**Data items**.
Content starts
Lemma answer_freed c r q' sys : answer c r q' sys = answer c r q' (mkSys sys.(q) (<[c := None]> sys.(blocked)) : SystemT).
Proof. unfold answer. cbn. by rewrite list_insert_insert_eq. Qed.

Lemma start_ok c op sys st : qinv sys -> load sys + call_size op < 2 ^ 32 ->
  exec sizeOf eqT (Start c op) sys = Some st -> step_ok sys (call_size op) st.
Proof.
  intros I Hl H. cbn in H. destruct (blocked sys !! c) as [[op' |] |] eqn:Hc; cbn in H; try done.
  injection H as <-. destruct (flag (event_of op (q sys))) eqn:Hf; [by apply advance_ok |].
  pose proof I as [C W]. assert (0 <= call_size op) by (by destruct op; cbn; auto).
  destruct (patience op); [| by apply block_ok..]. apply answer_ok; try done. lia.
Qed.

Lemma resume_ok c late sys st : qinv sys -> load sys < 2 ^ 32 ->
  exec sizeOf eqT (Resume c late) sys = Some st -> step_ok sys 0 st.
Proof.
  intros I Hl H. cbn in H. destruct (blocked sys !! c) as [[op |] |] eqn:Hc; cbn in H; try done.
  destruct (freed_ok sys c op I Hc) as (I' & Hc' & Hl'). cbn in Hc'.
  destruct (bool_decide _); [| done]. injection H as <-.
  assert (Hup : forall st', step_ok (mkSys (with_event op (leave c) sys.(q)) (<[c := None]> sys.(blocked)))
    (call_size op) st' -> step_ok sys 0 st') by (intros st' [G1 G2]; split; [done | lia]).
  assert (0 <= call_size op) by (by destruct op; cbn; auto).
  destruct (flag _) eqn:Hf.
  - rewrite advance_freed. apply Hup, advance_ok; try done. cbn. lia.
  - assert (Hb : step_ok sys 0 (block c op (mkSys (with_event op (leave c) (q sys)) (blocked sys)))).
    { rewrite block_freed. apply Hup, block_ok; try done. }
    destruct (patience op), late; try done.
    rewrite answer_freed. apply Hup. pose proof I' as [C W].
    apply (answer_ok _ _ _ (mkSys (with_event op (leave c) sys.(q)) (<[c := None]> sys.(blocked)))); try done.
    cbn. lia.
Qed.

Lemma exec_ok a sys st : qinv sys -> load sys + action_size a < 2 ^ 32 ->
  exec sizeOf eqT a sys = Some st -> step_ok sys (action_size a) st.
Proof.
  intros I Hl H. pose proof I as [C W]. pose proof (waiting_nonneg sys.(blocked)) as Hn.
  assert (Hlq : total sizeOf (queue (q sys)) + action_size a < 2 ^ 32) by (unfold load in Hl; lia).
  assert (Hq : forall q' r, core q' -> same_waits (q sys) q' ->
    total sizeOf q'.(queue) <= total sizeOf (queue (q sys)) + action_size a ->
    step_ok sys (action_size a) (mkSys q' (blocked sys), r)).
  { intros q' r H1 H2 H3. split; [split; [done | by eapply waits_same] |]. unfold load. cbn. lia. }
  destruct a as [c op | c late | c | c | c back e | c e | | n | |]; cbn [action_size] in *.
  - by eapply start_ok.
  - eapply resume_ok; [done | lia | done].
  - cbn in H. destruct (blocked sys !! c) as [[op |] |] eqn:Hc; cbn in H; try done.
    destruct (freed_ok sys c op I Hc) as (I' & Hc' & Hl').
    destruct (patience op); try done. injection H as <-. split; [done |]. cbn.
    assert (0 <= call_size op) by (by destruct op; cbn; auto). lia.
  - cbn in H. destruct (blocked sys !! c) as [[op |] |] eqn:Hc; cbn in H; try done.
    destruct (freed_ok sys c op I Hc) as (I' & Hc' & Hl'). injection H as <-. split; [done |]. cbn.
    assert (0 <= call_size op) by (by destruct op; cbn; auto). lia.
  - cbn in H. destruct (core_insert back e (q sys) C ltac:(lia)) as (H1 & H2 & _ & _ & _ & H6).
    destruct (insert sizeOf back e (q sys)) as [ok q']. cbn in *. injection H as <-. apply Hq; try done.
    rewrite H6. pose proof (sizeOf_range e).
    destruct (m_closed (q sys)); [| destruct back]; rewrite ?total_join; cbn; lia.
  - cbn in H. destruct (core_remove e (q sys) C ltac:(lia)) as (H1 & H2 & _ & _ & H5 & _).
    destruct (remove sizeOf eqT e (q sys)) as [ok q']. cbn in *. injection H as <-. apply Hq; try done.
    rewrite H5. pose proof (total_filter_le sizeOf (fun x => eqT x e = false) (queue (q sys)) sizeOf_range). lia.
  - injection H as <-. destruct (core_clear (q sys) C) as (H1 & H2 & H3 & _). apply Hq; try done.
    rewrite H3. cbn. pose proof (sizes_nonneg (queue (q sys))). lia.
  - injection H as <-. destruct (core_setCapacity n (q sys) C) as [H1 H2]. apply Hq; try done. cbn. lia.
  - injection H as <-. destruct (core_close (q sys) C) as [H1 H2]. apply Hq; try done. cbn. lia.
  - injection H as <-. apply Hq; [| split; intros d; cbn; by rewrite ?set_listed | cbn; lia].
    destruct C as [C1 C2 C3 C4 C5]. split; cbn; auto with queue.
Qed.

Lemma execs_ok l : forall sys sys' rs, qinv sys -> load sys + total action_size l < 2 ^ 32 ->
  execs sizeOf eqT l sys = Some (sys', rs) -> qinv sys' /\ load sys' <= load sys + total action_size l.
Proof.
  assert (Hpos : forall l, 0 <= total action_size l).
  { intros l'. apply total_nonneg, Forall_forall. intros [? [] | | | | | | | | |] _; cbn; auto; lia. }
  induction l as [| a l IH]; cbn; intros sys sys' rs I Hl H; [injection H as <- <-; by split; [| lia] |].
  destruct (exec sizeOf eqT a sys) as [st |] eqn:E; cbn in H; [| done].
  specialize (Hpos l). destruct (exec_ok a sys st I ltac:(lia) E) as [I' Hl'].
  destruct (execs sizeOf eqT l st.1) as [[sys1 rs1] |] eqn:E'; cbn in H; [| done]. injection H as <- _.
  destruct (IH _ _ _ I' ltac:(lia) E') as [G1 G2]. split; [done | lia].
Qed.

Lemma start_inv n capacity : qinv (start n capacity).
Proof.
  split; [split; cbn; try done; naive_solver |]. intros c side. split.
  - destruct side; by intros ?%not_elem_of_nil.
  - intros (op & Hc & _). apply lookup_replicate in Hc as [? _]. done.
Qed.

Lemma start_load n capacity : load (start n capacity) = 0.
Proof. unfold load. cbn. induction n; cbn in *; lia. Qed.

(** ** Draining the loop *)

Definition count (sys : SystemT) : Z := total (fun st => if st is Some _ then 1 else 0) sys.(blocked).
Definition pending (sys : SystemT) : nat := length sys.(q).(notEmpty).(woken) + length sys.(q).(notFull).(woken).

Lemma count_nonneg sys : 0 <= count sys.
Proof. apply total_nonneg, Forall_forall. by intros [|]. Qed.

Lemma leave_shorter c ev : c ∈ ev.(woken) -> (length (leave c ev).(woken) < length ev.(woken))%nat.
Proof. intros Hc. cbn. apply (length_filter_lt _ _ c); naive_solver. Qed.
Content ends
**TASK OBJECTIVE**.
Using the data above, reproduce every line exactly.

**SOLVED EXERCISE**.
Lemma answer_freed c r q' sys : answer c r q' sys = answer c r q' (mkSys sys.(q) (<[c := None]> sys.(blocked)) : SystemT).
Proof. unfold answer. cbn. by rewrite list_insert_insert_eq. Qed.

Lemma start_ok c op sys st : qinv sys -> load sys + call_size op < 2 ^ 32 ->
  exec sizeOf eqT (Start c op) sys = Some st -> step_ok sys (call_size op) st.
Proof.
  intros I Hl H. cbn in H. destruct (blocked sys !! c) as [[op' |] |] eqn:Hc; cbn in H; try done.
  injection H as <-. destruct (flag (event_of op (q sys))) eqn:Hf; [by apply advance_ok |].
  pose proof I as [C W]. assert (0 <= call_size op) by (by destruct op; cbn; auto).
  destruct (patience op); [| by apply block_ok..]. apply answer_ok; try done. lia.
Qed.

Lemma resume_ok c late sys st : qinv sys -> load sys < 2 ^ 32 ->
  exec sizeOf eqT (Resume c late) sys = Some st -> step_ok sys 0 st.
Proof.
  intros I Hl H. cbn in H. destruct (blocked sys !! c) as [[op |] |] eqn:Hc; cbn in H; try done.
  destruct (freed_ok sys c op I Hc) as (I' & Hc' & Hl'). cbn in Hc'.
  destruct (bool_decide _); [| done]. injection H as <-.
  assert (Hup : forall st', step_ok (mkSys (with_event op (leave c) sys.(q)) (<[c := None]> sys.(blocked)))
    (call_size op) st' -> step_ok sys 0 st') by (intros st' [G1 G2]; split; [done | lia]).
  assert (0 <= call_size op) by (by destruct op; cbn; auto).
  destruct (flag _) eqn:Hf.
  - rewrite advance_freed. apply Hup, advance_ok; try done. cbn. lia.
  - assert (Hb : step_ok sys 0 (block c op (mkSys (with_event op (leave c) (q sys)) (blocked sys)))).
    { rewrite block_freed. apply Hup, block_ok; try done. }
    destruct (patience op), late; try done.
    rewrite answer_freed. apply Hup. pose proof I' as [C W].
    apply (answer_ok _ _ _ (mkSys (with_event op (leave c) sys.(q)) (<[c := None]> sys.(blocked)))); try done.
    cbn. lia.
Qed.

Lemma exec_ok a sys st : qinv sys -> load sys + action_size a < 2 ^ 32 ->
  exec sizeOf eqT a sys = Some st -> step_ok sys (action_size a) st.
Proof.
  intros I Hl H. pose proof I as [C W]. pose proof (waiting_nonneg sys.(blocked)) as Hn.
  assert (Hlq : total sizeOf (queue (q sys)) + action_size a < 2 ^ 32) by (unfold load in Hl; lia).
  assert (Hq : forall q' r, core q' -> same_waits (q sys) q' ->
    total sizeOf q'.(queue) <= total sizeOf (queue (q sys)) + action_size a ->
    step_ok sys (action_size a) (mkSys q' (blocked sys), r)).
  { intros q' r H1 H2 H3. split; [split; [done | by eapply waits_same] |]. unfold load. cbn. lia. }
  destruct a as [c op | c late | c | c | c back e | c e | | n | |]; cbn [action_size] in *.
  - by eapply start_ok.
  - eapply resume_ok; [done | lia | done].
  - cbn in H. destruct (blocked sys !! c) as [[op |] |] eqn:Hc; cbn in H; try done.
    destruct (freed_ok sys c op I Hc) as (I' & Hc' & Hl').
    destruct (patience op); try done. injection H as <-. split; [done |]. cbn.
    assert (0 <= call_size op) by (by destruct op; cbn; auto). lia.
  - cbn in H. destruct (blocked sys !! c) as [[op |] |] eqn:Hc; cbn in H; try done.
    destruct (freed_ok sys c op I Hc) as (I' & Hc' & Hl'). injection H as <-. split; [done |]. cbn.
    assert (0 <= call_size op) by (by destruct op; cbn; auto). lia.
  - cbn in H. destruct (core_insert back e (q sys) C ltac:(lia)) as (H1 & H2 & _ & _ & _ & H6).
    destruct (insert sizeOf back e (q sys)) as [ok q']. cbn in *. injection H as <-. apply Hq; try done.
    rewrite H6. pose proof (sizeOf_range e).
    destruct (m_closed (q sys)); [| destruct back]; rewrite ?total_join; cbn; lia.
  - cbn in H. destruct (core_remove e (q sys) C ltac:(lia)) as (H1 & H2 & _ & _ & H5 & _).
    destruct (remove sizeOf eqT e (q sys)) as [ok q']. cbn in *. injection H as <-. apply Hq; try done.
    rewrite H5. pose proof (total_filter_le sizeOf (fun x => eqT x e = false) (queue (q sys)) sizeOf_range). lia.
  - injection H as <-. destruct (core_clear (q sys) C) as (H1 & H2 & H3 & _). apply Hq; try done.
    rewrite H3. cbn. pose proof (sizes_nonneg (queue (q sys))). lia.
  - injection H as <-. destruct (core_setCapacity n (q sys) C) as [H1 H2]. apply Hq; try done. cbn. lia.
  - injection H as <-. destruct (core_close (q sys) C) as [H1 H2]. apply Hq; try done. cbn. lia.
  - injection H as <-. apply Hq; [| split; intros d; cbn; by rewrite ?set_listed | cbn; lia].
    destruct C as [C1 C2 C3 C4 C5]. split; cbn; auto with queue.
Qed.

Lemma execs_ok l : forall sys sys' rs, qinv sys -> load sys + total action_size l < 2 ^ 32 ->
  execs sizeOf eqT l sys = Some (sys', rs) -> qinv sys' /\ load sys' <= load sys + total action_size l.
Proof.
  assert (Hpos : forall l, 0 <= total action_size l).
  { intros l'. apply total_nonneg, Forall_forall. intros [? [] | | | | | | | | |] _; cbn; auto; lia. }
  induction l as [| a l IH]; cbn; intros sys sys' rs I Hl H; [injection H as <- <-; by split; [| lia] |].
  destruct (exec sizeOf eqT a sys) as [st |] eqn:E; cbn in H; [| done].
  specialize (Hpos l). destruct (exec_ok a sys st I ltac:(lia) E) as [I' Hl'].
  destruct (execs sizeOf eqT l st.1) as [[sys1 rs1] |] eqn:E'; cbn in H; [| done]. injection H as <- _.
  destruct (IH _ _ _ I' ltac:(lia) E') as [G1 G2]. split; [done | lia].
Qed.

Lemma start_inv n capacity : qinv (start n capacity).
Proof.
  split; [split; cbn; try done; naive_solver |]. intros c side. split.
  - destruct side; by intros ?%not_elem_of_nil.
  - intros (op & Hc & _). apply lookup_replicate in Hc as [? _]. done.
Qed.

Lemma start_load n capacity : load (start n capacity) = 0.
Proof. unfold load. cbn. induction n; cbn in *; lia. Qed.

(** ** Draining the loop *)

Definition count (sys : SystemT) : Z := total (fun st => if st is Some _ then 1 else 0) sys.(blocked).
Definition pending (sys : SystemT) : nat := length sys.(q).(notEmpty).(woken) + length sys.(q).(notFull).(woken).

Lemma count_nonneg sys : 0 <= count sys.
Proof. apply total_nonneg, Forall_forall. by intros [|]. Qed.

Lemma leave_shorter c ev : c ∈ ev.(woken) -> (length (leave c ev).(woken) < length ev.(woken))%nat.
Proof. intros Hc. cbn. apply (length_filter_lt _ _ c); naive_solver. Qed.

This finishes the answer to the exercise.